▶ [The data]:

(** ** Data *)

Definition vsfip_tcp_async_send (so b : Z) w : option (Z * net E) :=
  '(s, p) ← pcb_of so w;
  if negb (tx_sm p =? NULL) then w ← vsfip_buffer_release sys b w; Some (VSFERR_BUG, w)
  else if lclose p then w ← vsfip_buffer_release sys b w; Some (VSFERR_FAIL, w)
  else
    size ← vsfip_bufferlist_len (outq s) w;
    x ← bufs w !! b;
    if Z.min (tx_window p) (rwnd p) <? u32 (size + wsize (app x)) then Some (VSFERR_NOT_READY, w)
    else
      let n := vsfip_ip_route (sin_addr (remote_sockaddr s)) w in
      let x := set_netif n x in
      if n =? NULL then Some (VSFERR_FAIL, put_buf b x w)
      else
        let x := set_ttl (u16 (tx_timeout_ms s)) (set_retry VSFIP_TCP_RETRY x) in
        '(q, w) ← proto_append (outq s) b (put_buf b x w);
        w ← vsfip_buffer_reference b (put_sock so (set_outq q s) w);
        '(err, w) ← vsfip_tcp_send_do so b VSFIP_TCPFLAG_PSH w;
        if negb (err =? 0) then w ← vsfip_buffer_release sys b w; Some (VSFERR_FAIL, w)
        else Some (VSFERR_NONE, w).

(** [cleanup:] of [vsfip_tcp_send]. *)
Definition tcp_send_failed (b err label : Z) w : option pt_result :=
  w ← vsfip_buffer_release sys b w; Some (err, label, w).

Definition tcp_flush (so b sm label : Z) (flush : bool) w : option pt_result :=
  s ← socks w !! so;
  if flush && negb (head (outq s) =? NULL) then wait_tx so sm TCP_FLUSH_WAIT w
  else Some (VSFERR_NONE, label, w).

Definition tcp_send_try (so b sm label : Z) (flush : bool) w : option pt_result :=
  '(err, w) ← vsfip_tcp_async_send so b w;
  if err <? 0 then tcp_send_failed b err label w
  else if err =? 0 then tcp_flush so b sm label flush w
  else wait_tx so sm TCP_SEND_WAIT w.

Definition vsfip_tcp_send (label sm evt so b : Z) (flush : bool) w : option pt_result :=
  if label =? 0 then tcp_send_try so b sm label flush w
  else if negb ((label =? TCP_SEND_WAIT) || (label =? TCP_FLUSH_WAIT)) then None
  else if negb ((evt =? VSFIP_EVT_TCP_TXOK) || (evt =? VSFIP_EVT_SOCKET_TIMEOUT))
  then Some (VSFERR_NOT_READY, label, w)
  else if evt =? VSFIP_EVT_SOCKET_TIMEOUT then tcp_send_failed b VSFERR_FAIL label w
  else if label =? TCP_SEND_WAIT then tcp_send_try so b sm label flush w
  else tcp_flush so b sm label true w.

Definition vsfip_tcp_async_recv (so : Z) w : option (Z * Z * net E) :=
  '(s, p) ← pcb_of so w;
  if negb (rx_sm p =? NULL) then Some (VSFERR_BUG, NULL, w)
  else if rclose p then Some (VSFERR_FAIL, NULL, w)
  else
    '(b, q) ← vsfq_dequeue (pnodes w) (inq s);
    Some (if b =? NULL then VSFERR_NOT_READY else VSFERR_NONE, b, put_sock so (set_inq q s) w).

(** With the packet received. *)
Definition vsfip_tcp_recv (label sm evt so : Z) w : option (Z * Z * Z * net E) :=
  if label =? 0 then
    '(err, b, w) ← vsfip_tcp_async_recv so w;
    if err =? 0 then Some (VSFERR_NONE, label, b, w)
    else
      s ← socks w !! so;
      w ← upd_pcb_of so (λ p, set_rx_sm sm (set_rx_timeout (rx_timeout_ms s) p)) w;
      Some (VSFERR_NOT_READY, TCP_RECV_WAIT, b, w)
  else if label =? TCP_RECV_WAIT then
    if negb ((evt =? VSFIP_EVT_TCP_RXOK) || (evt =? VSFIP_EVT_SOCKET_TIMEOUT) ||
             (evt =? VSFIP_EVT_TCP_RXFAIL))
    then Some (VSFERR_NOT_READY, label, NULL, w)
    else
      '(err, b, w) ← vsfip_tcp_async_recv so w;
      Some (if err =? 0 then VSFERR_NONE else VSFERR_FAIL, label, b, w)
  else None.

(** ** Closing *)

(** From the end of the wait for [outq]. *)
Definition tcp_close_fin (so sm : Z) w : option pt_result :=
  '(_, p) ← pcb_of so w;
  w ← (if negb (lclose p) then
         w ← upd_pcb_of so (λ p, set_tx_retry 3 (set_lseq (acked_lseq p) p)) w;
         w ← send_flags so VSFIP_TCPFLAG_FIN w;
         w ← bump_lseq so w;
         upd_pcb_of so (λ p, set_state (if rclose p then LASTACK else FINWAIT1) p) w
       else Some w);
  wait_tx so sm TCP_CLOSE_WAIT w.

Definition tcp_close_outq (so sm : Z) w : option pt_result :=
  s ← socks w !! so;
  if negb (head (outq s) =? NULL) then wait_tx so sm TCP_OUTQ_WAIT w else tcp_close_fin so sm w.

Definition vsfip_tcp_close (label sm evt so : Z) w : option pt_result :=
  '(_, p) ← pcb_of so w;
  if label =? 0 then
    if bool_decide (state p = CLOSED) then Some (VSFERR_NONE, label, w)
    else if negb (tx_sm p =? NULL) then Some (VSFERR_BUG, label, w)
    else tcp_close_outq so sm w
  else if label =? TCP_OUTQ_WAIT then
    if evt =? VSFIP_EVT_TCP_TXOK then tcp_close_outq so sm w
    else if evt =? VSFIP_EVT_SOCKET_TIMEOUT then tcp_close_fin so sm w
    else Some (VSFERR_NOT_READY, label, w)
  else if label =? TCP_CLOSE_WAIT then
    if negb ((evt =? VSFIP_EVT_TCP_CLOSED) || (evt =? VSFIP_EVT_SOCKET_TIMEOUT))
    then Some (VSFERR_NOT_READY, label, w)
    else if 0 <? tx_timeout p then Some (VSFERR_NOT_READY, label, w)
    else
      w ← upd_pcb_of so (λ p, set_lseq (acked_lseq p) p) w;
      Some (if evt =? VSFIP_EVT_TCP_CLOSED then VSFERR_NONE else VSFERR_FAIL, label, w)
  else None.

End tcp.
==
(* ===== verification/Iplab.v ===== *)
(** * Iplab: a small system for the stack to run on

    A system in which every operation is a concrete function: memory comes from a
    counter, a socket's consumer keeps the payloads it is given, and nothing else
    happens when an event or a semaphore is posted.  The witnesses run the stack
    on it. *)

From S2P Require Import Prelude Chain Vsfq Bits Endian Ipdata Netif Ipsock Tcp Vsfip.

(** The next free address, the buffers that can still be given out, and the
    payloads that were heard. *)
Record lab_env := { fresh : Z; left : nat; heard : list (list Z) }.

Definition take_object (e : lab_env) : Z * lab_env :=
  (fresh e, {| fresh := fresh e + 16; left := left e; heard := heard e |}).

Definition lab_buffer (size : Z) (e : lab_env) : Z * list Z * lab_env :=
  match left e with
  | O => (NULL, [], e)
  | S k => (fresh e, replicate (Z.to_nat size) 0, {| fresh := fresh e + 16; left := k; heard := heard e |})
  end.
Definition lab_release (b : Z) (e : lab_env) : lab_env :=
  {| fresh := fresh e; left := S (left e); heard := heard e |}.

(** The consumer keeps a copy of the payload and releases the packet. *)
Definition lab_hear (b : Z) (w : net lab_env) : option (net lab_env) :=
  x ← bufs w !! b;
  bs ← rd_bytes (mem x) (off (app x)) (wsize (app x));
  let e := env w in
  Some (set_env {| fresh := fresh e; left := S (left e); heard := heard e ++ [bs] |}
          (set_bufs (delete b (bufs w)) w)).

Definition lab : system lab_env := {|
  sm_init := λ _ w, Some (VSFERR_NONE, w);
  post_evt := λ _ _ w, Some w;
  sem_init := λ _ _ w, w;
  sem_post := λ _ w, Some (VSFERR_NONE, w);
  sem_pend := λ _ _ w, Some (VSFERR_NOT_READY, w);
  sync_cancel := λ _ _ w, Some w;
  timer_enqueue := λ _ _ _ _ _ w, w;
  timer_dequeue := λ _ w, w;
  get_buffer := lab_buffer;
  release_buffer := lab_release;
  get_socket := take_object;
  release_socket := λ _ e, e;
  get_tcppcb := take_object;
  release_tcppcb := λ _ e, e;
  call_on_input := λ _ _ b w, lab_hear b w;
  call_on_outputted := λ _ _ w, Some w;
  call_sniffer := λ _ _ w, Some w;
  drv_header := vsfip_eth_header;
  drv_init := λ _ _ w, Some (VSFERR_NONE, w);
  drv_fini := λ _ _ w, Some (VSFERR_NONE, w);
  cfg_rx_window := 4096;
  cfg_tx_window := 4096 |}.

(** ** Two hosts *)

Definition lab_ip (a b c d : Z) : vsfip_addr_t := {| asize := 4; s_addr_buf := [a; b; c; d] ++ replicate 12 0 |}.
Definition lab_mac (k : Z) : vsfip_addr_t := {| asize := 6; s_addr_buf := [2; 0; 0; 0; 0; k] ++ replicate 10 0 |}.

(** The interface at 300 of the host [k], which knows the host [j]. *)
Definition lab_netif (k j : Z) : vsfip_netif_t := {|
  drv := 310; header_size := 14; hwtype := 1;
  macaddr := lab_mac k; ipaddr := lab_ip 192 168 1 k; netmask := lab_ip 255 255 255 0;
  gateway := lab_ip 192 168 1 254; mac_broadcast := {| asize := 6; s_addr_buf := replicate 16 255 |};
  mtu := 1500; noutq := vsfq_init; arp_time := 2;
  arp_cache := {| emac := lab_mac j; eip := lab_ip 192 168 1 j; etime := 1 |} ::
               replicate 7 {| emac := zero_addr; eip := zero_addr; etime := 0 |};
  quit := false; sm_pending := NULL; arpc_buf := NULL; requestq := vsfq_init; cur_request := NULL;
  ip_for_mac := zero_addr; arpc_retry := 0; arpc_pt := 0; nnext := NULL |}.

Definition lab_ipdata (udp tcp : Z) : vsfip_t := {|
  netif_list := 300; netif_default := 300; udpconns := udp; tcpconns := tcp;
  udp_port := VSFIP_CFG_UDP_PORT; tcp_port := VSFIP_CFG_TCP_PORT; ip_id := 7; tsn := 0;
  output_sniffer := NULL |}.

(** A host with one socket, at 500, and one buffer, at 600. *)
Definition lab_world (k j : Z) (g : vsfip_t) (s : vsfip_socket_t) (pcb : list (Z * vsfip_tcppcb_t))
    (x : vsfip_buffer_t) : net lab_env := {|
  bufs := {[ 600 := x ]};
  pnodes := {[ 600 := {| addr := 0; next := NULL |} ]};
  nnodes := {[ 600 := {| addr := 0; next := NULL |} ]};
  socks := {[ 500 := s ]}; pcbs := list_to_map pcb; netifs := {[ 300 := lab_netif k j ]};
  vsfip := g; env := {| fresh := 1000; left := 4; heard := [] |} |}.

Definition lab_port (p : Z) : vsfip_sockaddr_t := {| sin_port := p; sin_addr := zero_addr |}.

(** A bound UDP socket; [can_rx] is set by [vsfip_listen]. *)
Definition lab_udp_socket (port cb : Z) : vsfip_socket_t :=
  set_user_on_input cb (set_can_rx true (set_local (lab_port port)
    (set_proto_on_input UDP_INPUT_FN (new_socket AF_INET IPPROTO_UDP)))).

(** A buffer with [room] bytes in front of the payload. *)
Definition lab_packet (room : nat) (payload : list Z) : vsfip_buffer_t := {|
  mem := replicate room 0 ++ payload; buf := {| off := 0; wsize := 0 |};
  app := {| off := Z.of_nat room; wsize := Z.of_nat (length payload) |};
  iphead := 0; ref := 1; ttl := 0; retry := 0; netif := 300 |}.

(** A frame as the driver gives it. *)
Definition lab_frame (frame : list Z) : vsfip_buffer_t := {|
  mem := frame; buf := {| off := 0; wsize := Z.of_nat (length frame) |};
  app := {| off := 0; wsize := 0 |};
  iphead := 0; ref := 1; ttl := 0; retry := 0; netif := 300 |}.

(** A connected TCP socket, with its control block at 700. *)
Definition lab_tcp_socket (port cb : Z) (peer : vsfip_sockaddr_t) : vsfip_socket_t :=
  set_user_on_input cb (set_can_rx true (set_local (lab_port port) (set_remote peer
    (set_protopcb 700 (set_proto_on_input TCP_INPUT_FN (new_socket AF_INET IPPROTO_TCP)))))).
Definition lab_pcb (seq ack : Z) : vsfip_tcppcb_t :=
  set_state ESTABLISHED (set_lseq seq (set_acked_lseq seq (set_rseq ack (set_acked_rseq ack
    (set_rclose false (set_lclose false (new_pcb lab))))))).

▶ [Task brief]: Set down precisely the lines above between the line holding "cfg_tx_window := 4096" and the line holding "drv := 310; header_size := 14; hwtype := 1;", inclusive, and nothing beyond them.

▶ [Response to the exercise]:
  cfg_tx_window := 4096 |}.

(** ** Two hosts *)

Definition lab_ip (a b c d : Z) : vsfip_addr_t := {| asize := 4; s_addr_buf := [a; b; c; d] ++ replicate 12 0 |}.
Definition lab_mac (k : Z) : vsfip_addr_t := {| asize := 6; s_addr_buf := [2; 0; 0; 0; 0; k] ++ replicate 10 0 |}.

(** The interface at 300 of the host [k], which knows the host [j]. *)
Definition lab_netif (k j : Z) : vsfip_netif_t := {|
  drv := 310; header_size := 14; hwtype := 1;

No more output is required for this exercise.